Nursing practice patterns: timing of insulin administration and glucose monitoring in the hospital.
Diabetes Educ. 2011 May-Jun;37(3):357-62
Authors: Freeland B, Penprase BB, Anthony M
PURPOSE: The purpose of this study was to describe diabetes nursing practice patterns related to the timing of morning insulin administration, blood glucose monitoring, and meal intake for patients with type 2 diabetes and to report how frequently nurses were able to meet the expected standard of care.
METHODS: Observations were made of 50 incidents of morning diabetes care on medical-surgical units in an acute care setting. Timeliness of rapid-acting insulin administration and glucose monitoring in relation to the morning meal were evaluated, as were the subsequent prelunch glucose levels.

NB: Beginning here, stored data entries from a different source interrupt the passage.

(** * BiblioDrift: the mood-analysis backend

    A shallow embedding of [ai_service.py] and [app.py] and the
    verification of their specification.

    Conventions of the embedding.

    - A Python [str] is a [string]: one [ascii] per character, read as the
      code point of that number (U+0000 .. U+00FF).  [len] is [String.length]
      and [str.lower] is the Unicode lower-casing of that range.  Beyond it
      lower-casing may change the length of a text; nothing below relies on
      the length being kept.
    - A value that travels through a JSON body is a [value]; Python decides
      by its run-time type whether [len], [.lower()] or [.get] applies, and
      raises otherwise.  JSON numbers are the integers.
    - The optional [mood_analysis] package is not part of these two files.
      It is an [Analyzer]: three callables that answer, or raise, from the
      arguments and from the state of the outside world, which they may
      change.
    - A Python function is a computation [M A]: from the state of the
      process and of the outside world to an outcome, returned or raised,
      and the state afterwards. *)

From Stdlib Require Import String Ascii List Bool Arith NArith ZArith Lia.
Import ListNotations.
Open Scope string_scope.

#[local] Set Warnings "-register-all".

(** ** Python values and exceptions *)

Inductive value : Type :=
| VNone
| VBool (b : bool)
| VInt (z : Z)
| VStr (s : string)
| VList (items : list value)
| VDict (entries : list (string * value)).

(** [type(v).__name__] *)
Definition type_name (v : value) : string :=
  match v with
  | VNone => "NoneType"
  | VBool _ => "bool"
  | VInt _ => "int"
  | VStr _ => "str"
  | VList _ => "list"
  | VDict _ => "dict"
  end.

(** The truth value Python gives [v] in [if v], [not v] and [a and b]. *)
Definition truthy (v : value) : bool :=
  match v with
  | VNone => false
  | VBool b => b
  | VInt z => negb (z =? 0)%Z
  | VStr s => negb (s =? "")
  | VList items => match items with [] => false | _ :: _ => true end
  | VDict entries => match entries with [] => false | _ :: _ => true end
  end.

(** An exception: its class and the text [str(e)] gives. *)
Record exn : Type := Exn { exn_class : string; exn_str : string }.

Inductive result (A : Type) : Type :=
| Ok (a : A)
| Raised (e : exn).
Arguments Ok {A} a.
Arguments Raised {A} e.

Definition AttributeError (v : value) (attr : string) : exn :=
  Exn "AttributeError"
      ("'" ++ type_name v ++ "' object has no attribute '" ++ attr ++ "'").

Definition TypeError_len (v : value) : exn :=
  Exn "TypeError" ("object of type '" ++ type_name v ++ "' has no len()").

(** ** Strings *)

(** [str.lower] on one character of U+0000 .. U+00FF: the capital letters
    A-Z and the capital letters of U+00C0 .. U+00DE, the multiplication sign
    U+00D7 apart, move up by 32. *)
Definition lower_char (c : ascii) : ascii :=
  let n := N_of_ascii c in
  if ((65 <=? n) && (n <=? 90) ||
      (192 <=? n) && (n <=? 222) && negb (n =? 215))%N
  then ascii_of_N (n + 32)
  else c.

Fixpoint lower (s : string) : string :=
  match s with
  | EmptyString => EmptyString
  | String c rest => String (lower_char c) (lower rest)
  end.

(** [needle in hay] on two strings. *)
Fixpoint str_in (needle hay : string) : bool :=
  match hay with
  | EmptyString => String.prefix needle hay
  | String _ rest => String.prefix needle hay || str_in needle rest
  end.

(** ** The process and the outside world *)

(** One call of the optional analyzer, with its arguments. *)
Inductive call : Type :=
| Call_generate_enhanced_book_note (description title author : value)
| Call_get_book_mood_tags (title author : value)
| Call_analyze_book_mood (title author : value).

(** The state a computation runs in: the outside world [ext] the analyzer
    reads and writes, the lines printed so far, and the analyzer calls made
    so far, both oldest first. *)
Record World (Ext : Type) : Type := mkWorld {
  ext : Ext;
  stdout : list string;
  calls : list call
}.
Arguments mkWorld {Ext} ext stdout calls.
Arguments ext {Ext} w.
Arguments stdout {Ext} w.
Arguments calls {Ext} w.

(** [mood_analysis.ai_service_enhanced], as far as the two files use it. *)
Record Analyzer (Ext : Type) : Type := mkAnalyzer {
  enhanced_generate_enhanced_book_note :
    value -> value -> value -> Ext -> result string * Ext;
  enhanced_get_book_mood_tags :
    value -> value -> Ext -> result (list string) * Ext;
  enhanced_analyze_book_mood :
    value -> value -> Ext -> result value * Ext
}.
Arguments mkAnalyzer {Ext} _ _ _.
Arguments enhanced_generate_enhanced_book_note {Ext} a _ _ _ _.
Arguments enhanced_get_book_mood_tags {Ext} a _ _ _.
Arguments enhanced_analyze_book_mood {Ext} a _ _ _.

Definition M (Ext A : Type) : Type := World Ext -> result A * World Ext.

Definition ret {Ext A} (a : A) : M Ext A := fun w => (Ok a, w).

Definition raise {Ext A} (e : exn) : M Ext A := fun w => (Raised e, w).

Definition bind {Ext A B} (m : M Ext A) (k : A -> M Ext B) : M Ext B :=
  fun w =>
    match m w with
    | (Ok a, w') => k a w'
    | (Raised e, w') => (Raised e, w')
    end.

(** [try: m  except Exception as e: handler e] *)
Definition try_except {Ext A} (m : M Ext A) (handler : exn -> M Ext A)
  : M Ext A :=
  fun w =>
    match m w with
    | (Ok a, w') => (Ok a, w')
    | (Raised e, w') => handler e w'
    end.

Notation "x <- m ;; k" := (bind m (fun x => k))
  (at level 61, m at next level, right associativity).
Notation "m ;;; k" := (bind m (fun _ => k))
  (at level 61, right associativity).

Definition print {Ext} (line : string) : M Ext unit :=
  fun w => (Ok tt, mkWorld (ext w) (stdout w ++ [line]) (calls w)).

(** Running one analyzer callable: the call is recorded and the world moves
    to where the analyzer leaves it. *)
Definition external {Ext A} (c : call) (f : Ext -> result A * Ext)
  : M Ext A :=
  fun w =>
    let (r, x) := f (ext w) in
    (r, mkWorld x (stdout w) (calls w ++ [c])).

(** ** Python operations that depend on the run-time type *)

(** [len(v)] *)
Definition py_len {Ext} (v : value) : M Ext nat :=
  match v with
  | VStr s => ret (String.length s)
  | VList items => ret (List.length items)
  | VDict entries => ret (List.length entries)
  | _ => raise (TypeError_len v)
  end.
Definition set_onChangeDebounceTimer (o : option positive) (c : Channel) : Channel :=
  {| signal := signal c; storage := storage c; storageKey := storageKey c;
     subscribers := subscribers c; ttl := ttl c; autoCleanup := autoCleanup c;
     createdAt := createdAt c; config := config c;
     isInitialized := isInitialized c; timeoutId := timeoutId c;
     onChangeDebounceTimer := o;
     onChangeLastCall := onChangeLastCall c |}.

Definition set_onChangeLastCall (o : option Z) (c : Channel) : Channel :=
  {| signal := signal c; storage := storage c; storageKey := storageKey c;
     subscribers := subscribers c; ttl := ttl c; autoCleanup := autoCleanup c;
     createdAt := createdAt c; config := config c;
     isInitialized := isInitialized c; timeoutId := timeoutId c;
     onChangeDebounceTimer := onChangeDebounceTimer c;
     onChangeLastCall := o |}.

(** The closure environment of one call of [on]: its arguments, the [Set]
    object it captured in [listeners], and its three [let] variables. *)
Record Registration := {
  eventName : string;
  listener : jsfun;
  options : option Options.t;
  listeners : ref;
  debounceTimer : option positive;
  lastCallTime : Z;
  hasExecuted : bool
}.

Definition set_debounceTimer (o : option positive) (r : Registration) : Registration :=
  {| eventName := eventName r; listener := listener r; options := options r;
     listeners := listeners r; debounceTimer := o;
     lastCallTime := lastCallTime r; hasExecuted := hasExecuted r |}.

Definition set_lastCallTime (t : Z) (r : Registration) : Registration :=
  {| eventName := eventName r; listener := listener r; options := options r;
     listeners := listeners r; debounceTimer := debounceTimer r;
     lastCallTime := t; hasExecuted := hasExecuted r |}.

Definition set_hasExecuted (b : bool) (r : Registration) : Registration :=
  {| eventName := eventName r; listener := listener r; options := options r;
     listeners := listeners r; debounceTimer := debounceTimer r;
     lastCallTime := lastCallTime r; hasExecuted := b |}.

(** ** Timers and the console *)

(** The three closures the source hands to [setTimeout]. *)
Inductive Closure :=
| TtlExpiry (channelName : string)
| ExecuteCallback (channelName : string) (onChange : jsfun) (newValue oldValue : Value)
| ExecuteListener (registration : ref) (transformedData : Value).

Record Timer := { timer_id : positive; due : Z; callback : Closure }.

(** Call sites of user functions. *)
Inductive Site :=
| SValidate | STransform | SOnInit | SOnChange | SOnClear | SSubscriber
| SEventValidate | SEventTransform | SListener | SStorage | STimer.

#[global] Instance Site_eq_dec : EqDecision Site.
Proof. solve_decision. Defined.

Inductive Event :=
| Invoke (site : Site) (name : string) (f : nat) (args : list Value)
| ConsoleWarn (name : string) (v : Value)
| ConsoleError (site : Site) (name : string) (e : Value)
| ConsoleLog (msg : string).

#[global] Instance Event_eq_dec : EqDecision Event.
Proof. solve_decision. Defined.

(** ** The page: static fields of [EventBus] and host state *)

Record Bus := {
  (* static fields of the class *)
  channels : gmap string ref;
  initialized : bool;
  eventListeners : gmap string ref;
  (* object stores *)
  channelObjects : gmap ref Channel;
  setObjects : gmap ref (list ref);
  registrations : gmap ref Registration;
  nextRef : ref;
  (* host *)
  timers : list Timer;
  nextTimer : positive;
  sessionStorage : gmap string string;
  localStorage : gmap string string;
  JSON_stringify : Value -> json_text;
  JSON_parse : string -> outcome;
  clock : Z;
  trace : list (Z * Event)
}.

Definition set_channels (x : gmap string ref) (s : Bus) : Bus :=
  {| channels := x; initialized := initialized s; eventListeners := eventListeners s;
     channelObjects := channelObjects s; setObjects := setObjects s;
     registrations := registrations s; nextRef := nextRef s; timers := timers s;
     nextTimer := nextTimer s; sessionStorage := sessionStorage s;
     localStorage := localStorage s; JSON_stringify := JSON_stringify s;
     JSON_parse := JSON_parse s; clock := clock s; trace := trace s |}.

Definition set_initialized (x : bool) (s : Bus) : Bus :=
  {| channels := channels s; initialized := x; eventListeners := eventListeners s;
     channelObjects := channelObjects s; setObjects := setObjects s;
     registrations := registrations s; nextRef := nextRef s; timers := timers s;
     nextTimer := nextTimer s; sessionStorage := sessionStorage s;
     localStorage := localStorage s; JSON_stringify := JSON_stringify s;
     JSON_parse := JSON_parse s; clock := clock s; trace := trace s |}.

Definition set_eventListeners (x : gmap string ref) (s : Bus) : Bus :=
  {| channels := channels s; initialized := initialized s; eventListeners := x;
     channelObjects := channelObjects s; setObjects := setObjects s;
     registrations := registrations s; nextRef := nextRef s; timers := timers s;
     nextTimer := nextTimer s; sessionStorage := sessionStorage s;
     localStorage := localStorage s; JSON_stringify := JSON_stringify s;
     JSON_parse := JSON_parse s; clock := clock s; trace := trace s |}.

Definition set_channelObjects (x : gmap ref Channel) (s : Bus) : Bus :=
  {| channels := channels s; initialized := initialized s; eventListeners := eventListeners s;
     channelObjects := x; setObjects := setObjects s;
     registrations := registrations s; nextRef := nextRef s; timers := timers s;
     nextTimer := nextTimer s; sessionStorage := sessionStorage s;
     localStorage := localStorage s; JSON_stringify := JSON_stringify s;
     JSON_parse := JSON_parse s; clock := clock s; trace := trace s |}.

Definition set_setObjects (x : gmap ref (list ref)) (s : Bus) : Bus :=
  {| channels := channels s; initialized := initialized s; eventListeners := eventListeners s;
     channelObjects := channelObjects s; setObjects := x;
     registrations := registrations s; nextRef := nextRef s; timers := timers s;
     nextTimer := nextTimer s; sessionStorage := sessionStorage s;
     localStorage := localStorage s; JSON_stringify := JSON_stringify s;
     JSON_parse := JSON_parse s; clock := clock s; trace := trace s |}.

Definition set_registrations (x : gmap ref Registration) (s : Bus) : Bus :=
  {| channels := channels s; initialized := initialized s; eventListeners := eventListeners s;
     channelObjects := channelObjects s; setObjects := setObjects s;
     registrations := x; nextRef := nextRef s; timers := timers s;
     nextTimer := nextTimer s; sessionStorage := sessionStorage s;
     localStorage := localStorage s; JSON_stringify := JSON_stringify s;
     JSON_parse := JSON_parse s; clock := clock s; trace := trace s |}.

Definition set_nextRef (x : ref) (s : Bus) : Bus :=
  {| channels := channels s; initialized := initialized s; eventListeners := eventListeners s;
     channelObjects := channelObjects s; setObjects := setObjects s;
     registrations := registrations s; nextRef := x; timers := timers s;
     nextTimer := nextTimer s; sessionStorage := sessionStorage s;
     localStorage := localStorage s; JSON_stringify := JSON_stringify s;
     JSON_parse := JSON_parse s; clock := clock s; trace := trace s |}.

Definition set_timers (x : list Timer) (s : Bus) : Bus :=
  {| channels := channels s; initialized := initialized s; eventListeners := eventListeners s;
     channelObjects := channelObjects s; setObjects := setObjects s;
     registrations := registrations s; nextRef := nextRef s; timers := x;
     nextTimer := nextTimer s; sessionStorage := sessionStorage s;
     localStorage := localStorage s; JSON_stringify := JSON_stringify s;
     JSON_parse := JSON_parse s; clock := clock s; trace := trace s |}.

Definition set_nextTimer (x : positive) (s : Bus) : Bus :=
  {| channels := channels s; initialized := initialized s; eventListeners := eventListeners s;
     channelObjects := channelObjects s; setObjects := setObjects s;
     registrations := registrations s; nextRef := nextRef s; timers := timers s;
     nextTimer := x; sessionStorage := sessionStorage s;
     localStorage := localStorage s; JSON_stringify := JSON_stringify s;
     JSON_parse := JSON_parse s; clock := clock s; trace := trace s |}.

RESULTS: Patients did not receive rapid-acting insulin with in the standard recommended time of 10 minutes premeal/postmeal 84% of the time, nor did they receive glucose monitoring within the recommended 30 minutes premeal 57% of the time. There was no significant relationship found between timely insulin administration and glucose monitoring. There were no significant relationships found between care activities and prelunch glucose control or glucose variability.
CONCLUSIONS: Coordinating insulin administration, glucose monitoring, and meal delivery within the tight time frames required for rapid-acting insulin is a significant challenge not being met. Timeliness of diabetes nursing care is not the sole determining factor to good glucose control in hospitalized patients. Standards regarding timing of these activities need to be evaluated.